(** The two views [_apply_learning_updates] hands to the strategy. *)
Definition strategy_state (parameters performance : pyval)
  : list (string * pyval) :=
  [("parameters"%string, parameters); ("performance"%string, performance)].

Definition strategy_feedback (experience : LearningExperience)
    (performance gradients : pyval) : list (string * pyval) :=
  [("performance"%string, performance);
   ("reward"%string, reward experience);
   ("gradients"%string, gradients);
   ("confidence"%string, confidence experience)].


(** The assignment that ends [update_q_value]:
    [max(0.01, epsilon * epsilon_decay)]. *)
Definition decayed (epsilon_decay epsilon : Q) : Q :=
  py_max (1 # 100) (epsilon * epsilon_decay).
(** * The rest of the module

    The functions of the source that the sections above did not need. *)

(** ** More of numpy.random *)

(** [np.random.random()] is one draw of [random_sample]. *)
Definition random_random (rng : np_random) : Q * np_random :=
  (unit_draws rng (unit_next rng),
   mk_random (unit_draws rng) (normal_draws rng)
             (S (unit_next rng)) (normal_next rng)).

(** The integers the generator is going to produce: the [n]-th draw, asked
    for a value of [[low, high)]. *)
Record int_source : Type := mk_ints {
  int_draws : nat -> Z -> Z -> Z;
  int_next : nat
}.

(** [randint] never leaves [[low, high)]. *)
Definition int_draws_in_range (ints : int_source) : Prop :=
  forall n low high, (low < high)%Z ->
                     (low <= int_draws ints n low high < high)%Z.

* * *

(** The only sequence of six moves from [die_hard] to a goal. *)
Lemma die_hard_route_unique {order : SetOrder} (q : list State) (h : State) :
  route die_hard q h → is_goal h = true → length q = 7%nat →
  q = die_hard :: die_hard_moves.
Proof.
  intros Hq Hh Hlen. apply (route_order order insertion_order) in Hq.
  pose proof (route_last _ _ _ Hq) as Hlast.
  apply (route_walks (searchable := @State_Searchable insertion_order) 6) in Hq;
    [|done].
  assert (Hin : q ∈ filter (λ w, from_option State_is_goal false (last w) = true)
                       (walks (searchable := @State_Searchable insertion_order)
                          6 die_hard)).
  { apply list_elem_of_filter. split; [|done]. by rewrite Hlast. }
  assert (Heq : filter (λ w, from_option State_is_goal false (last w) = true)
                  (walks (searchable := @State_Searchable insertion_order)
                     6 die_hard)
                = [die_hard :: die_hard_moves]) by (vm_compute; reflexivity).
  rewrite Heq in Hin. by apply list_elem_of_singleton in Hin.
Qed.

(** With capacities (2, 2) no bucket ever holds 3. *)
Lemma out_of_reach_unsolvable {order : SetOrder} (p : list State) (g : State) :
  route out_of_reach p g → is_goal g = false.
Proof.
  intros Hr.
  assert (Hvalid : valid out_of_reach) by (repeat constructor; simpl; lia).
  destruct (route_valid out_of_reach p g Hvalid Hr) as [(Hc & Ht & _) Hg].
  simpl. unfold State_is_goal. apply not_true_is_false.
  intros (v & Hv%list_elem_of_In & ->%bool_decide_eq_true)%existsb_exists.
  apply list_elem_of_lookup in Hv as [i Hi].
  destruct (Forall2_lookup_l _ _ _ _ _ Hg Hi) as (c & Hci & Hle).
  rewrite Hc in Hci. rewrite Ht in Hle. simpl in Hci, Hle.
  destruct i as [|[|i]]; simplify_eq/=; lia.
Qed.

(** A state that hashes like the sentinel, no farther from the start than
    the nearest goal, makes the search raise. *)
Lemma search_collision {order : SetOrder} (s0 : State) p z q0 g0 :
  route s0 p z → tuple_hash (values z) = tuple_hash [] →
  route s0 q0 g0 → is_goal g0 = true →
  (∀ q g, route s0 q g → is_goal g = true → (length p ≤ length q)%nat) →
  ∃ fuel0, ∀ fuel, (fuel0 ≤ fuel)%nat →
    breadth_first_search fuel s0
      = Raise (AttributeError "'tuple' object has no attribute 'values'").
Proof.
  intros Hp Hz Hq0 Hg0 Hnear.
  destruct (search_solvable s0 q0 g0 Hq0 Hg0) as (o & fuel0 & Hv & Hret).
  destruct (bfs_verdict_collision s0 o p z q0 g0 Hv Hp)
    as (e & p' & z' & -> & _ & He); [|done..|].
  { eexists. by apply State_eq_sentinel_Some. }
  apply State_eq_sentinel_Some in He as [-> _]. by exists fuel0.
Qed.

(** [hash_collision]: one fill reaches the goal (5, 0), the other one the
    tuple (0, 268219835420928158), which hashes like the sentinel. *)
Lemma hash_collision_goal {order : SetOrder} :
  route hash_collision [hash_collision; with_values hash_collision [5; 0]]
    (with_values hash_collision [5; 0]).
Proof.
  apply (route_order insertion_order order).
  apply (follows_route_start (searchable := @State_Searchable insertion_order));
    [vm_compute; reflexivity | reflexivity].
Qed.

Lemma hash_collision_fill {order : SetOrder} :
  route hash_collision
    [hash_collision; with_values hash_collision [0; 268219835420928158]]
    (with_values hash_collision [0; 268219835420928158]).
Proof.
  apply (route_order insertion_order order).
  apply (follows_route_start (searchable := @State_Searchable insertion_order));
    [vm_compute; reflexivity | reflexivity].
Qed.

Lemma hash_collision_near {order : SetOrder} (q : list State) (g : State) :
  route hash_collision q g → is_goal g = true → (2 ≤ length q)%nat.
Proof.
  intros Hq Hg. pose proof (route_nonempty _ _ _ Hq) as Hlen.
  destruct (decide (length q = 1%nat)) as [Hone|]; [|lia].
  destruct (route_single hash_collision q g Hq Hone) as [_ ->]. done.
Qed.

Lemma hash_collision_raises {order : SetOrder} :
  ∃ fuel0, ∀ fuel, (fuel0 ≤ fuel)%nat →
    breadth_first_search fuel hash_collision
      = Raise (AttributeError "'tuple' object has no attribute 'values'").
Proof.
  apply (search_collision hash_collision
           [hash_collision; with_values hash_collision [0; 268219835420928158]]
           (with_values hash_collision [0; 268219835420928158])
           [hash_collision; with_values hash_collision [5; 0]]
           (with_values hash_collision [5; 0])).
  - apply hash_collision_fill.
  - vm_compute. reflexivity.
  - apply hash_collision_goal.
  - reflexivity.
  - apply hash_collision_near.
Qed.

==

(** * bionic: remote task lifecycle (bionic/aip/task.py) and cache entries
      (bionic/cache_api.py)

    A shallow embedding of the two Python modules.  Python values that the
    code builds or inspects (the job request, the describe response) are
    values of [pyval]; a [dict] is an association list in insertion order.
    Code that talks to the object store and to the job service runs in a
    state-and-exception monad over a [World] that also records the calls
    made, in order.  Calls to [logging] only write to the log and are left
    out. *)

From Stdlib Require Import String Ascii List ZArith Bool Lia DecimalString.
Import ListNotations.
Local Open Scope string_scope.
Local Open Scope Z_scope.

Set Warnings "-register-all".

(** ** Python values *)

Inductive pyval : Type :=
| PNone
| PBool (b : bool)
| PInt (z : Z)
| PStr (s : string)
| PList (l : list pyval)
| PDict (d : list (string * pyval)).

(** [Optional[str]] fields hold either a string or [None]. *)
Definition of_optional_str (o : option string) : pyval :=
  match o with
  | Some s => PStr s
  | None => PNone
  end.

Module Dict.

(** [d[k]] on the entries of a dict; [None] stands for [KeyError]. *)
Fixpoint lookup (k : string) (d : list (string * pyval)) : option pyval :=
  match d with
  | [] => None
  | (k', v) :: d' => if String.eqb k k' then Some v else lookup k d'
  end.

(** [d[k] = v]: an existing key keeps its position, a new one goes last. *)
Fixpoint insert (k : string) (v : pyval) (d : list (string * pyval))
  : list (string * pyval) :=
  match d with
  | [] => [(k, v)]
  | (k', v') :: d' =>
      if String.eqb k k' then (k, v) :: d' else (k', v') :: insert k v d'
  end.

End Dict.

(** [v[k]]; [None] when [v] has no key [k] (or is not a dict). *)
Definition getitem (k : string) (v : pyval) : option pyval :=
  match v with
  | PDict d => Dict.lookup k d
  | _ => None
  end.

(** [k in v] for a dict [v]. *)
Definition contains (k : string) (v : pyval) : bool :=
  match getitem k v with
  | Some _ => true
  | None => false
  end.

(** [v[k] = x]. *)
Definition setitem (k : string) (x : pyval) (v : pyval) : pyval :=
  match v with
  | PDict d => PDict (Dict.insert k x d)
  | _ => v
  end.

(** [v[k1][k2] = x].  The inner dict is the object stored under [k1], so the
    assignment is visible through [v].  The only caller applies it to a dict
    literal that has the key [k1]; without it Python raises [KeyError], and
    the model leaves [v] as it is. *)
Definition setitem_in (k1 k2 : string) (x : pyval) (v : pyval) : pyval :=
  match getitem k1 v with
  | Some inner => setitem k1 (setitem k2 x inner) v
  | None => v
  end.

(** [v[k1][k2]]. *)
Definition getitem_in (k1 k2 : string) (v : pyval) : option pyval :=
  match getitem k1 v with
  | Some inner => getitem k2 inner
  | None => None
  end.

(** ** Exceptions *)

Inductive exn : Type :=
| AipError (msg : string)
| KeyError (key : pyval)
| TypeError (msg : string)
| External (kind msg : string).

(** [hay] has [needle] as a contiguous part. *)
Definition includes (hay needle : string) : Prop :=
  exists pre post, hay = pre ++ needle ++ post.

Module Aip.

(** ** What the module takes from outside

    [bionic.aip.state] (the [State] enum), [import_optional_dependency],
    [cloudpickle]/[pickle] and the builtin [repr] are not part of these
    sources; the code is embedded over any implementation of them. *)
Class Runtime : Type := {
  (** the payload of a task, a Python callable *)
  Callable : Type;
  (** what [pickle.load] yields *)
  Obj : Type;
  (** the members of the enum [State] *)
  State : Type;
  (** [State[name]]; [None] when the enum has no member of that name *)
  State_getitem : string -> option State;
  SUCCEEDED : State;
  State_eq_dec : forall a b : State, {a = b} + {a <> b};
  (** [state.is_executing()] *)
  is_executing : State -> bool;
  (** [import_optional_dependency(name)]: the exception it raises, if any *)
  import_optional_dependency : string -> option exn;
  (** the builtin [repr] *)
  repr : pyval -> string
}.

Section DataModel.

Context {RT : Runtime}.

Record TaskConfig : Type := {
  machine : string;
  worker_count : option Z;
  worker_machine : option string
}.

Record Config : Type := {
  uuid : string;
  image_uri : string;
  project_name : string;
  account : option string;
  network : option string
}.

What the exercise asks »
Send back an exact copy of only the lines from the line with "if String.eqb k k' then (k, v)" up to and including the line with "(** [k in v] for a dict [v]. *)" in the data above.

Solution for this exercise »
      if String.eqb k k' then (k, v) :: d' else (k', v') :: insert k v d'
  end.

End Dict.

(** [v[k]]; [None] when [v] has no key [k] (or is not a dict). *)
Definition getitem (k : string) (v : pyval) : option pyval :=
  match v with
  | PDict d => Dict.lookup k d
  | _ => None
  end.

(** [k in v] for a dict [v]. *)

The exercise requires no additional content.